Given 2 binary numbers of n digits. (n can be from 1 to something large) What is the maximum number of digits of their product?
I think it's 1 in 1-digit*1-digit, and 2n otherwise. But I want some more proof.
For example, n=3. So I want to know the maximum number of digits in their product. If I used the largest number in 3 digits, 111*111=110001, which is 6 digits. But I want some sort of function that gets the number of digits without actually calculating this.
When you square an $n$-digit number you get either $2n-1$ or $2n$ digits in the product: this is true for binary, decimal or any other base. Which one you get depends on whether or not there is a "carry" into the $2n$ column when you make the calculation.
Let your number, $k$, have $n$ binary digits. We want to find how large $k$ must be so that $k^2$ has $2n$ rather than $2n-1$ digits, that is we want to solve
$$2n = \lfloor 2\log_2k+1 \rfloor.$$
$\displaystyle k = \big \lfloor \frac{2^n}{\sqrt 2}\big\rfloor + 1$ is the smallest value that does the job.

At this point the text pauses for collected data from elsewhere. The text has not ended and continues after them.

(** * memAlpha: the memory storage engine ([src/memory_store.py]) and its
    request models ([src/models.py]), embedded in Rocq.

    Conventions of the embedding.
    - A Python [str] is a Rocq [string]; its characters are read as the code
      points U+0000..U+00FF.
    - A Python [dict] used as a map is a [gmap]; a ChromaDB collection keeps
      its records in a list, in the order in which they were added.
    - Python floats are idealised as rationals ([Q]).
    - The methods of [MemoryStore] run in a state-and-exception monad over a
      [world]: the persistent ChromaDB client, the log of calls made to the
      embedding provider, and a schedule saying which of the coming calls to
      the storage engine fail.
    - ChromaDB, the embedding provider, [json], [datetime] and [uuid] are not
      part of the repository.  The embedding provider, the JSON codec, the
      timestamp codec, the metadata filter and the nearest-neighbour index are
      parameters of the development; what is assumed of them is stated as a
      hypothesis of the theorem that needs it. *)

From Stdlib Require Import ZArith QArith Qminmax Lqa Ascii String DecimalN.
From stdpp Require Import base option list strings gmap.

Local Open Scope string_scope.
Local Open Scope list_scope.
Local Open Scope Z_scope.

(** ** Characters and strings *)

Module PyStr.

Definition code (c : ascii) : N := N_of_ascii c.

Definition in_range (lo hi : N) (c : ascii) : bool :=
  ((lo <=? code c) && (code c <=? hi))%N.

(** The complement of the regular expression class [[^a-zA-Z0-9_-]]. *)
Definition is_safe_char (c : ascii) : bool :=
  in_range 97 122 c || in_range 65 90 c || in_range 48 57 c
  || (code c =? 95)%N || (code c =? 45)%N.

(** [re.sub(r'[^a-zA-Z0-9_-]', '_', s)]. *)
Fixpoint re_sub_unsafe (s : string) : string :=
  match s with
  | EmptyString => EmptyString
  | String c s' =>
      String (if is_safe_char c then c else "_"%char) (re_sub_unsafe s')
  end.

(** [str.isspace] on one character, for the code points below U+0100. *)
Definition isspace (c : ascii) : bool :=
  in_range 9 13 c || in_range 28 32 c || (code c =? 133)%N || (code c =? 160)%N.

Fixpoint lstrip (s : string) : string :=
  match s with
  | EmptyString => EmptyString
  | String c s' => if isspace c then lstrip s' else s
  end.

Definition rev (s : string) : string :=
  string_of_list_ascii (List.rev (list_ascii_of_string s)).

(** [s.strip()]: leading and trailing whitespace removed. *)
Definition strip (s : string) : string := rev (lstrip (rev (lstrip s))).

(** Truth value of a [str]: the empty string is false. *)
Definition truthy (s : string) : bool :=
  match s with EmptyString => false | String _ _ => true end.

(** Every character is whitespace. *)
Fixpoint all_space (s : string) : bool :=
  match s with
  | EmptyString => true
  | String c s' => isspace c && all_space s'
  end.

(** Every character is in [[A-Za-z0-9_-]]. *)
Fixpoint all_safe (s : string) : bool :=
  match s with
  | EmptyString => true
  | String c s' => is_safe_char c && all_safe s'
  end.

(** Every character is in [[A-Za-z0-9-]]: safe, and no underscore. *)
Fixpoint all_plain (s : string) : bool :=
  match s with
  | EmptyString => true
  | String c s' => is_safe_char c && negb (code c =? 95)%N && all_plain s'
  end.

End PyStr.

(** ** Exceptions and outcomes *)

Inductive exn : Type :=
| ValidationError (errors : list (string * string)) (* pydantic: field, message *)
| KeyError (key : string)
| ValueError (what : string)   (* json.loads, datetime.fromisoformat *)
| ZeroDivisionError
| EmbeddingError               (* the provider's embed raised *)
| EngineError.                 (* ChromaDB raised *)

Inductive outcome (A : Type) : Type :=
| Return (a : A)
| Raise (e : exn).
Arguments Return {A} a.
Arguments Raise {A} e.

(** ** The collaborators of the engine, as interfaces *)

(** [src/embeddings.py], class [EmbeddingProvider]: the abstract properties
    and [embed]; [None] stands for a call that raises. *)
Class EmbeddingProvider (vector : Type) : Type := {
  provider_name : string;
  model_name : string;
  dimension : Z;
  embed : string -> option vector
}.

For your example, $n=3$ gives $k=6$ and we can check that $6^2 = 36 = 100100_2$ has six binary digits whereas $5^2=25=11001_2$ has only five.
For a larger example, $n=10$ gives $k=725$ and we find that $725^2 = 525625 = 10000000010100111001_2$ has twenty binary digits, whereas $724^2 = 524176 = 1111111111110010000_2$ has a mere nineteen.